About this task: Some entries follow. Reproduce exactly the lines starting at the one with "(** Of two suffixes" and stopping after the one with "exists (drop (length u) v).".

Excerpted records:
============

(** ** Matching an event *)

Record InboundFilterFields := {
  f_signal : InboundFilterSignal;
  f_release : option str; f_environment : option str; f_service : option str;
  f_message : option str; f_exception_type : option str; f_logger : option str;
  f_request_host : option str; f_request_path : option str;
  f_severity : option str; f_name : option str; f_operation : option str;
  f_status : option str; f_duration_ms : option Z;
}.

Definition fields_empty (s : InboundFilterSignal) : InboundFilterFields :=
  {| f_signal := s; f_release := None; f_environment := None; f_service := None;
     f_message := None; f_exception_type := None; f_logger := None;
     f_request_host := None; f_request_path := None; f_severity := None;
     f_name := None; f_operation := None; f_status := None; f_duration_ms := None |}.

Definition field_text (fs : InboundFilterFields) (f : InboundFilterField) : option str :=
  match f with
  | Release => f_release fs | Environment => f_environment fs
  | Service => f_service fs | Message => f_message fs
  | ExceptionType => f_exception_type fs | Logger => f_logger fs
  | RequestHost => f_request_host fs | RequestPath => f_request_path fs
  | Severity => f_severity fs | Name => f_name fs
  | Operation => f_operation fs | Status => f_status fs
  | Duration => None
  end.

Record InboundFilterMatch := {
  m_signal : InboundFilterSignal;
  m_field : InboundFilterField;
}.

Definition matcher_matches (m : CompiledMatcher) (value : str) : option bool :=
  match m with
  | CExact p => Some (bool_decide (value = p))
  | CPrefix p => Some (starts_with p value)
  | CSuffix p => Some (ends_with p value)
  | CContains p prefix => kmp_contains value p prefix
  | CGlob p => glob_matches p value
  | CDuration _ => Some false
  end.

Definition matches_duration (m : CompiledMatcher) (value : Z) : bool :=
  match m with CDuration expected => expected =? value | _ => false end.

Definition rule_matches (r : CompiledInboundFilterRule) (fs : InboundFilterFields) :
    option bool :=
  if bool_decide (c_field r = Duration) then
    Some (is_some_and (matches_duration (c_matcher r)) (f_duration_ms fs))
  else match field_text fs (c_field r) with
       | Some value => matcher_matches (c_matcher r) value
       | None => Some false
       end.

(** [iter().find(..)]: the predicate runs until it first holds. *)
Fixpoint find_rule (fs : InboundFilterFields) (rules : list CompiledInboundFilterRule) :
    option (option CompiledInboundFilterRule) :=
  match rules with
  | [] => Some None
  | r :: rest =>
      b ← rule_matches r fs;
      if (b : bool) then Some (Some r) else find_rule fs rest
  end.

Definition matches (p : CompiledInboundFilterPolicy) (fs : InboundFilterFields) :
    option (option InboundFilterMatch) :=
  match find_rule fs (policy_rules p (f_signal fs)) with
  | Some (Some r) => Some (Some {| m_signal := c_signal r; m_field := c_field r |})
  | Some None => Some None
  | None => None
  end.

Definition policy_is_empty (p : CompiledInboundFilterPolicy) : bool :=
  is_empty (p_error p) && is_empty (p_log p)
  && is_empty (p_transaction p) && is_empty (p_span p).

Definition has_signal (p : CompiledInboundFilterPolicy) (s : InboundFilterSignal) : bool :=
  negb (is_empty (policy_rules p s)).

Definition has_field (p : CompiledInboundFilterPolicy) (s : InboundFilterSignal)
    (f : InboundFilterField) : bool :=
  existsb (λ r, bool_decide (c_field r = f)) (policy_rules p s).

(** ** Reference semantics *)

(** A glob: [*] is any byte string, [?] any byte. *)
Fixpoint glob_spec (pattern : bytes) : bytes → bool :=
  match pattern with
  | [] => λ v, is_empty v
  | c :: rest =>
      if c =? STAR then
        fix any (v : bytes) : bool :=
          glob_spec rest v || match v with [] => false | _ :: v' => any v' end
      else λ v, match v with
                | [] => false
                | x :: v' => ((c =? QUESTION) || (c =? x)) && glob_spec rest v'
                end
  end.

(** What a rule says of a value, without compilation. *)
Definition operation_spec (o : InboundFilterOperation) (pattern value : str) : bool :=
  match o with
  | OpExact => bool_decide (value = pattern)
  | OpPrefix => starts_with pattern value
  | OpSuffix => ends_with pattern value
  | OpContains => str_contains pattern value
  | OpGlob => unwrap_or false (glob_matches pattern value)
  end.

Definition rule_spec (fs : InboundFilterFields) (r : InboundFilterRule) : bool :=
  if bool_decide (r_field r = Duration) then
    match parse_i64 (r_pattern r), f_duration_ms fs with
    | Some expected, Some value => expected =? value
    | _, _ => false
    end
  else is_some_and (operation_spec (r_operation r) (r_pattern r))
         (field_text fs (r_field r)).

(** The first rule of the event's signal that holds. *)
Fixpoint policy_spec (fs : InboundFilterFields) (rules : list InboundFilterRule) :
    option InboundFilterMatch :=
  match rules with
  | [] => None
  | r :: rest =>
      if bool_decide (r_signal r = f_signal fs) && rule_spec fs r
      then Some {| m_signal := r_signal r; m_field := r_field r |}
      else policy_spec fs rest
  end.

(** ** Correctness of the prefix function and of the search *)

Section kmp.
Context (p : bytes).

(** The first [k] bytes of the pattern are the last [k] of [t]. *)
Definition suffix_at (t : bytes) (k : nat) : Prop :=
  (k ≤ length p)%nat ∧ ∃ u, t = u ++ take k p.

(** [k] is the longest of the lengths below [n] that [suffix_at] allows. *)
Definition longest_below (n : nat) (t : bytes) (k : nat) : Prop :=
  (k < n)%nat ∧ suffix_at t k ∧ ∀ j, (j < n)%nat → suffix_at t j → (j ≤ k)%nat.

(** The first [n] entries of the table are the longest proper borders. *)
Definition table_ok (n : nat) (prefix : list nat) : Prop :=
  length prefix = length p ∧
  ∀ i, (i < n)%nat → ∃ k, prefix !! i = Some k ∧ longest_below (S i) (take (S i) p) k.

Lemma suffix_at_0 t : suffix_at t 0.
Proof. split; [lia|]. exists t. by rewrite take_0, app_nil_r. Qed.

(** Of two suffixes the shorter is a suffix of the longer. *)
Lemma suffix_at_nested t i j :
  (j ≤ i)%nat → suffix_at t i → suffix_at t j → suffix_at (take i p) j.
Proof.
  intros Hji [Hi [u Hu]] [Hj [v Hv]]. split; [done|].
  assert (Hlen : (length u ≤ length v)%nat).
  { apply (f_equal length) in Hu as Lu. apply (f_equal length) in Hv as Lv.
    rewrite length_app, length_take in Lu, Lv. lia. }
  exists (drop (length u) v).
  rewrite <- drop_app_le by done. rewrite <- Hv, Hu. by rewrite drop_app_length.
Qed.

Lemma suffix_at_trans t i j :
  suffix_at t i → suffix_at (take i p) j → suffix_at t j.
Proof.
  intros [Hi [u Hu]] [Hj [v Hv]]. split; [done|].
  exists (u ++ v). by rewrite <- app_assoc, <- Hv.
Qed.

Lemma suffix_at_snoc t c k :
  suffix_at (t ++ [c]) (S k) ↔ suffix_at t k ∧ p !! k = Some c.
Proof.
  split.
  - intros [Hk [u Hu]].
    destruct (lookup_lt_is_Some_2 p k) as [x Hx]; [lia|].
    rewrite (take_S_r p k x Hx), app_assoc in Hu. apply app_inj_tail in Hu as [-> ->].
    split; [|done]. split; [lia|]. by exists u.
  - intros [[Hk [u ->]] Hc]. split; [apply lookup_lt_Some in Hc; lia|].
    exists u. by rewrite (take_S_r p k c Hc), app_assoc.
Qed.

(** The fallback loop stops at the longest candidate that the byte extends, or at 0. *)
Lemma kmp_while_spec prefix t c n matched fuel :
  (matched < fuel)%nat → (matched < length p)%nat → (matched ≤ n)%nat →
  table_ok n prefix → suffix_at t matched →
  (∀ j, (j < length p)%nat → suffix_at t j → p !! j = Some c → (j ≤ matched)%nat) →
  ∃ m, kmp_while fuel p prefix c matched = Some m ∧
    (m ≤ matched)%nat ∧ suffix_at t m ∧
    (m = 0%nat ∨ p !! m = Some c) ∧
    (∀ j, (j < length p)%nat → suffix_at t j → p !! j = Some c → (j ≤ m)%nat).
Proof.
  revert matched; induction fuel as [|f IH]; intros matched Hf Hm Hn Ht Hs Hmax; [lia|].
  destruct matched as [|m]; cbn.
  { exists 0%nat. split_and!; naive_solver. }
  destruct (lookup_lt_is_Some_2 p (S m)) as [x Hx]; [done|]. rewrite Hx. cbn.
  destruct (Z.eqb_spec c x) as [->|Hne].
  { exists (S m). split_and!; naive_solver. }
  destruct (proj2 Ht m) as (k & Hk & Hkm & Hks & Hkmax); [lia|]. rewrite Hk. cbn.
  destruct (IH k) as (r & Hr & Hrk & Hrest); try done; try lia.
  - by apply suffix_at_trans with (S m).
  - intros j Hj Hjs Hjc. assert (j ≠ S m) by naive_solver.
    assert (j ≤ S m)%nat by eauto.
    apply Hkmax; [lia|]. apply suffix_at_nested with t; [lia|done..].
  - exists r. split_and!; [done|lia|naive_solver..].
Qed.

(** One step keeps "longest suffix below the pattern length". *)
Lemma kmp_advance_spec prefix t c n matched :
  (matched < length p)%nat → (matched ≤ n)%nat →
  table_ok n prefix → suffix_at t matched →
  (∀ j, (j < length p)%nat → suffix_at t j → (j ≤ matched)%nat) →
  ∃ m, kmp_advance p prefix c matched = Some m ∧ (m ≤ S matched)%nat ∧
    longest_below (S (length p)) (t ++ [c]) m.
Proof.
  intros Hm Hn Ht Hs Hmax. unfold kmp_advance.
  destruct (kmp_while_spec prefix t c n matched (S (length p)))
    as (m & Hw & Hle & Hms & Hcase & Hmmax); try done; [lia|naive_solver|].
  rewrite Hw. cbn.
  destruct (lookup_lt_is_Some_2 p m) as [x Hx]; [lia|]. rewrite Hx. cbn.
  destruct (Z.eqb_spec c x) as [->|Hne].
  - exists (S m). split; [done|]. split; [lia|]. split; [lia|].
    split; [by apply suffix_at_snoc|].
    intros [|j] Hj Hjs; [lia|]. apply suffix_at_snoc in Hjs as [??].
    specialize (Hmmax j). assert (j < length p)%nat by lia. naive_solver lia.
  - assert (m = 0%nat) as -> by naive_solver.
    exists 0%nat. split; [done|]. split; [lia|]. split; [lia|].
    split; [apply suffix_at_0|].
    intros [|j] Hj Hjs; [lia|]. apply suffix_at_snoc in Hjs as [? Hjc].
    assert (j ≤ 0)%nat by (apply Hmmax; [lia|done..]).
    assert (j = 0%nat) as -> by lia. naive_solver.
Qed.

============

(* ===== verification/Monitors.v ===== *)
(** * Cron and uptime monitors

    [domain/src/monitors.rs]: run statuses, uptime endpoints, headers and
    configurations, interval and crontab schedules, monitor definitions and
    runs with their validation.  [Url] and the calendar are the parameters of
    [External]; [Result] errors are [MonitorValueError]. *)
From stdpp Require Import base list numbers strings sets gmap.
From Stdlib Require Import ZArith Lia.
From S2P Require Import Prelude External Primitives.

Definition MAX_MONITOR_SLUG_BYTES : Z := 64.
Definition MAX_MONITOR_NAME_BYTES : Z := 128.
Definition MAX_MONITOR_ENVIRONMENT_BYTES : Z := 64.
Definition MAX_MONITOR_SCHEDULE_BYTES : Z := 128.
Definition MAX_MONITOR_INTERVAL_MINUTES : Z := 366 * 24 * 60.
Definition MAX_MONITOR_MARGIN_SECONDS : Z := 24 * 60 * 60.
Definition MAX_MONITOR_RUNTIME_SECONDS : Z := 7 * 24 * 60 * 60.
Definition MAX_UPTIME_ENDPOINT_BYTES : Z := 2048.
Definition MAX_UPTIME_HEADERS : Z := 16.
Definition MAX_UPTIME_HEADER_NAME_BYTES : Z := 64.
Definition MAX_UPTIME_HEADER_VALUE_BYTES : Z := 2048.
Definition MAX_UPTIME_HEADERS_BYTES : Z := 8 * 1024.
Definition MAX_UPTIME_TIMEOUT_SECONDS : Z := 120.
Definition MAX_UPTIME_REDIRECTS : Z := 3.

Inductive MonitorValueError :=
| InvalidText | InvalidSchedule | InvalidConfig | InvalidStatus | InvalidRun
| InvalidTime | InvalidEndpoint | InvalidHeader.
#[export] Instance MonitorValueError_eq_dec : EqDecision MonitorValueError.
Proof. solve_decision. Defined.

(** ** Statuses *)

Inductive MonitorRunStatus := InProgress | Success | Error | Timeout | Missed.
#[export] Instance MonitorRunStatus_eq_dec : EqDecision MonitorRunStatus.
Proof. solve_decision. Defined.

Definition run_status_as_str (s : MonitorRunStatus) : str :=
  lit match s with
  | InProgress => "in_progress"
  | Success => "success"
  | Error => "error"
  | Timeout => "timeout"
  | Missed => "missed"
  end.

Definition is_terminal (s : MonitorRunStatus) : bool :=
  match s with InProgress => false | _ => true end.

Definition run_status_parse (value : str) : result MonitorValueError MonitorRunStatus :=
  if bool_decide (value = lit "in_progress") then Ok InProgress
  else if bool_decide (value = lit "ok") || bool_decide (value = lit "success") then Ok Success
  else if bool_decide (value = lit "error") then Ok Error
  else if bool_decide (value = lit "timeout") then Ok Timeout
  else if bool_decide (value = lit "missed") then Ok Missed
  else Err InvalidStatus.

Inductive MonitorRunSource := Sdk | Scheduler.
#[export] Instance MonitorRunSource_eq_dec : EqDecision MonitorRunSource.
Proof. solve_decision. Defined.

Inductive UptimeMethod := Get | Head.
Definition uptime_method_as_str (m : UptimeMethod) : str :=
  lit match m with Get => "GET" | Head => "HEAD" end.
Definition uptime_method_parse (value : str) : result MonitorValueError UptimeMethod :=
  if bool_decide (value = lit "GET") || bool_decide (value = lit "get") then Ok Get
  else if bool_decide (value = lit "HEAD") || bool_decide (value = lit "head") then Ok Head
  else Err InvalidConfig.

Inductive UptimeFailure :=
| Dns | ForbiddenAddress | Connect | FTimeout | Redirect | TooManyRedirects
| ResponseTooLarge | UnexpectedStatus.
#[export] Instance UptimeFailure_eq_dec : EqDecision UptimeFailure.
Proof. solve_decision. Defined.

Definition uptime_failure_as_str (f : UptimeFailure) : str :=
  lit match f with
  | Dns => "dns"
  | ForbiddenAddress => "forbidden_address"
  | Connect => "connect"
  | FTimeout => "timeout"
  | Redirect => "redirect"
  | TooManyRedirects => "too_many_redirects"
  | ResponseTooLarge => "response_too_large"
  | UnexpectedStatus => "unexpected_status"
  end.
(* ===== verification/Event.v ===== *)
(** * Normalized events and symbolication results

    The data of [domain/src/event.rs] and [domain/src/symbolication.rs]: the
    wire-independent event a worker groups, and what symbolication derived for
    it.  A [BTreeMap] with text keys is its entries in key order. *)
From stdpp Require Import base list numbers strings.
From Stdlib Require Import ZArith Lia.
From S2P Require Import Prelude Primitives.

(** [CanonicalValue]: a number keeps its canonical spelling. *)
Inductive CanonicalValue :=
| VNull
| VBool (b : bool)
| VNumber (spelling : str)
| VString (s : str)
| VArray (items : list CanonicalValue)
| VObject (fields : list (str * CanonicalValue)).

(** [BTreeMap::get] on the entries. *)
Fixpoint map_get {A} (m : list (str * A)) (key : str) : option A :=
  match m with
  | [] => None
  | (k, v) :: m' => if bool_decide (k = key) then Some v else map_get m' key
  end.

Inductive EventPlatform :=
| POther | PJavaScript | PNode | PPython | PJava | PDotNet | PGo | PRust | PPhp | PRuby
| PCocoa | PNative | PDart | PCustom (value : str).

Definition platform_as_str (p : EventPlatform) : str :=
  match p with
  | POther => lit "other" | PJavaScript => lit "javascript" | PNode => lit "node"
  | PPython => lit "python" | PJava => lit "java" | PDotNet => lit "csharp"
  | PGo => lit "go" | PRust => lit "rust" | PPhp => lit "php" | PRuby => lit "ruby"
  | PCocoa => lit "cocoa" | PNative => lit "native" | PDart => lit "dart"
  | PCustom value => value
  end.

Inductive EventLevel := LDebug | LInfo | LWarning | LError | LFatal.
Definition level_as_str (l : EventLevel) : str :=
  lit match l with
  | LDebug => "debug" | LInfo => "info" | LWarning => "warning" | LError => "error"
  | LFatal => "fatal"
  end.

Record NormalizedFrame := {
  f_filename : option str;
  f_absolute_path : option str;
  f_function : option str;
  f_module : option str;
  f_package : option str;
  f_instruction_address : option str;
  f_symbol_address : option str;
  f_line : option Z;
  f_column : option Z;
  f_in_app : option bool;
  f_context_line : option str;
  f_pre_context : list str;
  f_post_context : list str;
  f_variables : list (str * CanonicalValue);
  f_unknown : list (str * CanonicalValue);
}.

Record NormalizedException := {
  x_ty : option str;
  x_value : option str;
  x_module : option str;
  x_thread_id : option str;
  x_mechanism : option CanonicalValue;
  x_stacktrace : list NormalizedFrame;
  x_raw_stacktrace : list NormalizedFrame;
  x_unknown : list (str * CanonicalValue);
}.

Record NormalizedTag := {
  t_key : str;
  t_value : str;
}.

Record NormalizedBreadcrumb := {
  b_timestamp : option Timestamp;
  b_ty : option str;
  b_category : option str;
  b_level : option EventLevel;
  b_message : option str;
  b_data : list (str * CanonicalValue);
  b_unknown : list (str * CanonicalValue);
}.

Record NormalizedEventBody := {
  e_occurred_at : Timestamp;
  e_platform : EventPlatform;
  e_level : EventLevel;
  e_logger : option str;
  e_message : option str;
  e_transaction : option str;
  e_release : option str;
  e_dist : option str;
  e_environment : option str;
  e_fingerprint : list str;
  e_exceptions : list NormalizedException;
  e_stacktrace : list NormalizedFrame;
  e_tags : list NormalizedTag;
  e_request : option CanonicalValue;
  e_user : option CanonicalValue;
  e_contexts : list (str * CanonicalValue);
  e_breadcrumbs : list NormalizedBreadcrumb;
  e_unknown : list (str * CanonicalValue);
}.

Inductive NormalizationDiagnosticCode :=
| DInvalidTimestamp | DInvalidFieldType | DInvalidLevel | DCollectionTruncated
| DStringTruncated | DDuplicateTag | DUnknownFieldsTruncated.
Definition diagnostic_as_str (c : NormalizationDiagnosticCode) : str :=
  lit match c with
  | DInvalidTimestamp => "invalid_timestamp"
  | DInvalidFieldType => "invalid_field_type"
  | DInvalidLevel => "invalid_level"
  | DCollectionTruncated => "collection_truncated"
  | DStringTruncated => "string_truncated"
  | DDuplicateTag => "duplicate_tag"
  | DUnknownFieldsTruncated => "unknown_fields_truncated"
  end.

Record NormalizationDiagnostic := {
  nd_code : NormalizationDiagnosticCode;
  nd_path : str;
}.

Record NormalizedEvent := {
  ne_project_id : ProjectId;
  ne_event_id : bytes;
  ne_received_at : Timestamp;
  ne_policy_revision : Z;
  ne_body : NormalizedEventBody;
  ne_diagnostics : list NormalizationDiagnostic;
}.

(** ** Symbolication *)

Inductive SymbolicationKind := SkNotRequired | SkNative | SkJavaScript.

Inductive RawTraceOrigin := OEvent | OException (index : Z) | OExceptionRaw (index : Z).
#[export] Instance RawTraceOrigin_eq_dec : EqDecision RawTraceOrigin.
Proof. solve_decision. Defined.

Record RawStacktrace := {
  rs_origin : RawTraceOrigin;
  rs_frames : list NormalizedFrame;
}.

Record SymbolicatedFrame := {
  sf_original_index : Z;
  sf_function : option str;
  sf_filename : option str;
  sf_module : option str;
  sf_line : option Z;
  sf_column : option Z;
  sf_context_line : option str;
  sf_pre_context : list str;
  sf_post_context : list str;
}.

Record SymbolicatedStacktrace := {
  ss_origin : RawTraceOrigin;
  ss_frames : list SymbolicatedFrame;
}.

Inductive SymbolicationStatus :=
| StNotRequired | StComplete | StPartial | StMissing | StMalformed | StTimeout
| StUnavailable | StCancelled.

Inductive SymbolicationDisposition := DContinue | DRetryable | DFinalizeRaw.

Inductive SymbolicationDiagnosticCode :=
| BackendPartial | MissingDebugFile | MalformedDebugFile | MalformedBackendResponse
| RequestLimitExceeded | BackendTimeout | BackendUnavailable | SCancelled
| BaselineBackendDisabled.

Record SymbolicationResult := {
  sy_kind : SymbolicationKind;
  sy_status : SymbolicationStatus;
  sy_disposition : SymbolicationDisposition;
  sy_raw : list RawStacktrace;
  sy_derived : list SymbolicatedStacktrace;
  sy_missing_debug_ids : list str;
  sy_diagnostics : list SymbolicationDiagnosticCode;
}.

============

Solution to this problem:
(** Of two suffixes the shorter is a suffix of the longer. *)
Lemma suffix_at_nested t i j :
  (j ≤ i)%nat → suffix_at t i → suffix_at t j → suffix_at (take i p) j.
Proof.
  intros Hji [Hi [u Hu]] [Hj [v Hv]]. split; [done|].
  assert (Hlen : (length u ≤ length v)%nat).
  { apply (f_equal length) in Hu as Lu. apply (f_equal length) in Hv as Lv.
    rewrite length_app, length_take in Lu, Lv. lia. }
  exists (drop (length u) v).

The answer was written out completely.